BANNER headline of this paper last Wednesday: Silent Christmas.
Sub-head: Singing carols prohibited to avoid CoViD 19 transmission.
Now remember these lyrics in one of the most popular and meaningful songs about Christmas? “Silent night. Holy night. All is calm, all is bright.”
Who would have believed that a kind of virus which turned out to be extremely deadly that during the Christmas season last year started infecting the population of Wuhan, China will make the literal meaning of the song lines real?
That is, that the nights of this year’s Christmas season would be silent, holy. Silent because there will be no more singing of carols allowed. There will be no more big gatherings to celebrate the occasion; even family bonding activities are discouraged.
Holy will be the nights as we can be certain that people all over the world are devoting a good lot of their time praying to the Almighty that the CoViD 19 pandemic be stopped on its track. Or, they may be imploring the aid of the divine providence that the vaccines now reported to be in its final trials may be administered the soonest possible time so that the infection would be deterred.
Calm? Well, without the usual celebratory mode there can be relative calm all over. But the calm could actually be borne by fear that would result to uneasiness. And yes, this Christmas season’s nights may be bright. But we wonder if such brightness can be seen or perceived by the eyes who have been forcibly closed for the last nine or ten months in deep prayers to be saved from the killer virus.
Silent indeed will this Christmas 2020 be. Our only consolation is that we are Filipinos. We are resilient and we can afford to enjoy whatever little graces we have with us even in the most trying of times.
Let the literal meaning of a silent Christmas be drowned with our faith in the divine wisdom. It surely will see us through.
Yesterday we wrote about the “insensitivity” of the management of a well-known bank branch to its customers crowding its immediate vicinity before being allowed inside. The observation was not just ours but a consensus of those who were around and were suffering from the mist created by an earlier drizzle and subsequently by the blistering heat of the sun. Yes, they, including us, who came at around 10 in the morning last Monday. At that time those who arrived earlier were already crowding the little available space covered by the shade of the canopy of the bank’s branch office.
There were no seats provided nor was there a single tent to protect the clients who could not wiggle themselves in the canopy-shaded area without violating the social distancing protocol.
But in fairness to the bank, the situation inside was far different from the outside. The bank tellers and other personnel were very accommodating and the social distancing was strictly followed. When we went to the bank again last Wednesday, we noted the same situation outside. The only difference is that there were not so many clients waiting entry. But since the shaded area is small social distancing was still not observed outside. And the guards seemed to have no concern at all. But of course they could have called the attention of the clients if they were given the proper instruction by the management. And for certain, the clients would have been willing to observe if a more shaded place is made available.

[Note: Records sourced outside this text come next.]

Lemma core_threshold : INR COUNT * 0.2 = INR 3000.
Proof.
  rewrite !INR_IZR_INZ.
  replace (Z.of_nat COUNT) with 15000%Z by (vm_compute; reflexivity).
  replace (Z.of_nat 3000) with 3000%Z by (vm_compute; reflexivity).
  lra.
Qed.

Lemma isCore_true (i : nat) : isCore i = true <-> (i < 3000)%nat.
Proof.
  unfold isCore. rewrite core_threshold.
  destruct (Rlt_dec (INR i) (INR 3000)) as [Hlt | Hnlt].
  - split; [intros _; apply INR_lt; exact Hlt | reflexivity].
  - split; [discriminate |].
    intros Hi. exfalso. apply Hnlt, lt_INR, Hi.
Qed.

Lemma isCore_false (i : nat) : isCore i = false <-> (3000 <= i)%nat.
Proof.
  pose proof (isCore_true i) as H. destruct (isCore i).
  - split; [discriminate |]. intros Hi.
    assert (i < 3000)%nat by (apply H; reflexivity). lia.
  - split; [| reflexivity]. intros _.
    destruct (Nat.lt_ge_cases i 3000) as [Hlt | Hge]; [| exact Hge].
    apply H in Hlt. discriminate.
Qed.

Lemma core_count (n : nat) :
  length (filter isCore (seq 0 n)) = Nat.min n 3000.
Proof.
  induction n as [| n IH]; [reflexivity |].
  rewrite seq_S, filter_app, length_app, IH. cbn [Nat.add filter].
  destruct (isCore n) eqn:Hn.
  - apply isCore_true in Hn. cbn [length]. lia.
  - apply isCore_false in Hn. cbn [length]. lia.
Qed.

(** The cells written by a core iteration that starts after [n] calls of
    [Math.random]. *)
Lemma particle_core (i : nat) (src : Random.Source) (n : nat) :
  isCore i = true ->
  particle i src n
  = ({| size := src (4 + n)%nat * 0.5 + 0.5;
        speed := 0.5 + src (3 + n)%nat * 0.5;
        orbitRadius := src (2 + n)%nat * 2.5;
        angleOffset := src (5 + n)%nat * PI * 2;
        randomness := src (6 + n)%nat;
        color := colorCore |}, (7 + n)%nat).
Proof.
  intros Hcore. unfold SaturnParticles.particle. rewrite Hcore.
  reflexivity.
Qed.

(** The cells written by a ring iteration that starts after [n] calls of
    [Math.random]: the band selector is call [n], the radius uses call
    [n + 1]. *)
Lemma particle_ring (i : nat) (src : Random.Source) (n : nat) :
  isCore i = false ->
  let band := src n in
  let radius :=
    if Rlt_dec band 0.3 then 4 + src (1 + n)%nat * 2
    else if Rlt_dec band 0.4 then 6.5 + src (1 + n)%nat * 0.5
         else 7 + src (1 + n)%nat * 3 in
  particle i src n
  = ({| size := src (2 + n)%nat * 0.3 + 0.2;
        speed := 2;
        orbitRadius := radius;
        angleOffset := src (3 + n)%nat * PI * 2;
        randomness := src (4 + n)%nat;
        color := lerpColors colorRingInner colorRingOuter
                            ((radius - 4) / 6) |}, (5 + n)%nat).
Proof.
  intros Hring band radius. unfold SaturnParticles.particle.
  rewrite Hring. unfold radius, band, ringRad, Random.bind, Random.random.
  destruct (Rlt_dec (src n) 0.3); [reflexivity |].
  destruct (Rlt_dec (src n) 0.4); reflexivity.
Qed.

But again, the inside situation is a totally different story. It gives meaning to the corporate phrase, “Customer friendly.” We can only hope that such a gesture can apply in the bank’s treatment of their clients still waiting to get inside.
Barangay Buhangin is placed under the so-called “granular lockdown.”
According to television reports yesterday, the city government has to resort to such measure because health authorities have observed that in the last few days, new cases of CoViD infection came mostly from the different areas within the barangay.
We believe the situation is understandable. Buhangin is one of the fastest developing peripheral areas of the city. As a consequence, people and businesses are already starting to gravitate in the area. Malls and related establishments have risen in the Buhangin center resulting in the convergence of the bulk of the barangay and neighboring areas’ population there.
So, people mixing with each other could not really be prevented despite best efforts made by the local government.
This time, the granular lockdown will make it much stricter for people to get outside their residences or from their sitios to another. The measure may be harsh. But perhaps it is already necessary if residents of Buhangin be spared from further threat of massive CoViD infection.
Indeed this is one time in our lives that makes personal sacrifices part of our daily existence.